Because of the sheer number of options in the computer/laptop world, finding ac support can be a bit trickier. Similarly, while many mid range and higher end computers/laptops will have ac support, many people will need to purchase some sort of card (whether PCI or USB based) to tap into ac.
And today, that’s exactly what we’re looking at by way of D-link’s UFO/spherical DWA-192 AC1900 USB adapter.
The vast majority of USB WiFi adapters look like a traditional flash drive. Some go a bit further and include an antenna on the end for added range/performance. D-link on the other than took their design to the nth degree with a spherical design. It’s not inherently better per say though, the added 3′ cord means you have the ability to get potentially better range and performance vs. a built-in card (such as in a laptop) or a traditional USB model.

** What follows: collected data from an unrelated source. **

Lemma analyse_requirements_answers (content_id text : PyVal)
    (rows : list AnalysisRequirementModel.t) (w : World)
    (service : AnalysisService) :
  get_service "gpt3.5" (analysis_registry w) = Some service ->
  Forall (fun r => exists out,
            analyse service (AnalysisRequirementModel.prompt r) text
            = Returned (PyStr out)) rows ->
  exists new,
    analyse_requirements content_id text (requirement_dict <$> rows) w
    = (Returned (PyBool true), results_added w new)
    /\ Forall2 (answers service content_id text utcnow) new rows.
Proof.
  intros Hservice Hall. revert w Hservice.
  induction Hall as [|r rows [out Hout] _ IH]; intros w Hservice.
  - exists []. by rewrite results_added_nil.
  - rewrite fmap_cons, analyse_requirements_cons.
    rewrite (analyse_requirement_answer _ _ r w service out Hservice Hout).
    destruct (IH (results_added w
                    [AnalysisResultModel.mk
                       (PyInt (next_id (AnalysisResultModel.id <$>
                                          analysis_result (database w))))
                       (AnalysisRequirementModel.id r) content_id utcnow
                       (PyStr out)]) Hservice) as (new & -> & Hnew).
    eexists (_ :: new). rewrite results_added_app. split; [reflexivity|].
    constructor; [|exact Hnew]. exists out. done.
Qed.

Lemma analyse_requirements_no_provider (content_id text : PyVal)
    (rows : list AnalysisRequirementModel.t) (w : World) :
  get_service "gpt3.5" (analysis_registry w) = None ->
  analyse_requirements content_id text (requirement_dict <$> rows) w
  = (Returned (PyBool (match rows with [] => true | _ => false end)), w).
Proof.
  intros Hnone. destruct rows as [|r rows]; [done|].
  rewrite fmap_cons, analyse_requirements_cons.
  destruct (requirement_dict_keys r) as (_ & Hid & Hname & Hllm & Hprompt).
  unfold analyse_requirement, subscript, analysis_service, on_database,
    of_outcome, raise, mbind, M_bind, mret, M_ret.
  by rewrite Hname, Hllm, Hnone.
Qed.

(** The task, once it has found an enabled source, is the loop over the
    enabled requirements of that source. *)
Lemma analyse_content_loop (content_id : PyVal) (w : World)
    (c : ContentModel.t) (s : SourceModel.t) :
  mysql_params = true -> database_connect = true ->
  snd analysis_modules = None ->
  first (content_by_id content_id) (content (database w)) = Some c ->
  first (source_by_id (ContentModel.source_id c)) (source (database w))
  = Some s ->
  truthy (SourceModel.enabled s) = true ->
  analyse_content content_id w
  = analyse_requirements content_id (ContentModel.translated_text c)
      (requirement_dict <$>
         enabled_requirements (ContentModel.source_id c) (database w))
      (analysis_loaded w).
Proof.
  intros Hparams Hconnect Hload Hc Hs Henabled.
  unfold analyse_content. rewrite bind_eq.
  unfold connect_db_or_attribute_error.
  rewrite (connect_db_ok w Hparams Hconnect). rewrite bind_eq.
  destruct (or_disconnect_load_analysis w)
    as [(_ & ->) | (e & Hfail & _)]; [|done].
  rewrite bind_eq, on_get_content_attribute.
  unfold get_content_attribute, session_scope. simpl. rewrite Hc. simpl.
  rewrite bind_eq. unfold on_database at 1. simpl. rewrite Hc. simpl.
  rewrite bind_eq. unfold on_database at 1.
  unfold get_source_attribute, session_scope. simpl.
  change (default PyNone (content_getattr c "source_id"))
    with (ContentModel.source_id c).
  rewrite Hs. simpl.
  change (default PyNone (source_getattr s "enabled"))
    with (SourceModel.enabled s).
  rewrite Henabled. simpl.
  rewrite bind_eq. unfold on_database at 1.
  rewrite get_analysis_requirements_rows. simpl. reflexivity.
Qed.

Standout design aside, there’s not much else to talk about. You’ll find a USB 3 port on the back and a blue LED around the middle of the sphere’s body for connection status purposes. A solid blue ring means you’re connected while flashing means keep trying.
Software & Performance
For testing purposes I’m using a mid-2012 rMBP. It’s important to note that this model does not have USB 3 and as such, speeds won’t be quite as fast as they could.
The software is pretty straight forward and generally better than some other WiFi adapter software I’ve used in terms of clarity and layout. That said, for those of you who have never used a 3rd party accessory such as this before, it might take a slight learning curve to learn how to juggle/disable the built in WiFi connection in favor of the D-link adapter’s connection. Once you get past that though, you’re rewarded with full-speed 802.11ac on whatever you can plug in and install the drivers on.
In general use around the house, I found speeds to be definitely noticeable vs. the built-in 802.11n card built into the rMBP. Sitting about 12 feet away in the same room I was able to copy a 1.76 GB movie file in 1 minute and 28 seconds and a larger 4.55 GB video file in 3 minutes and 49 seconds. Moving a room away with the “help” of a few walls in between saw transfer times increase ~20% on average.
In terms of raw speed, I averaged in the mid 300’s (Mb/s) when I was within 15′ and in the same room, and around 100 Mb/s when in another room on the same level of the house.
This adapter is a fantastic adapter for those of you wanting the absolute fastest wireless networking at this current moment. It might not be quite as convenient as a nice, small USB model that doesn’t have a lengthy USB cable on it. But chances are if bleeding edge performance and speed are your primary concerns, the cable length isn’t so much an issue.
Overall, there are some cheaper options available than this $129 offering from D-link. (It can be found as low as ~$80 online though.) But as touched on above, if you value speed and performance above all else, then this is one of the top choices you should currently have on your list.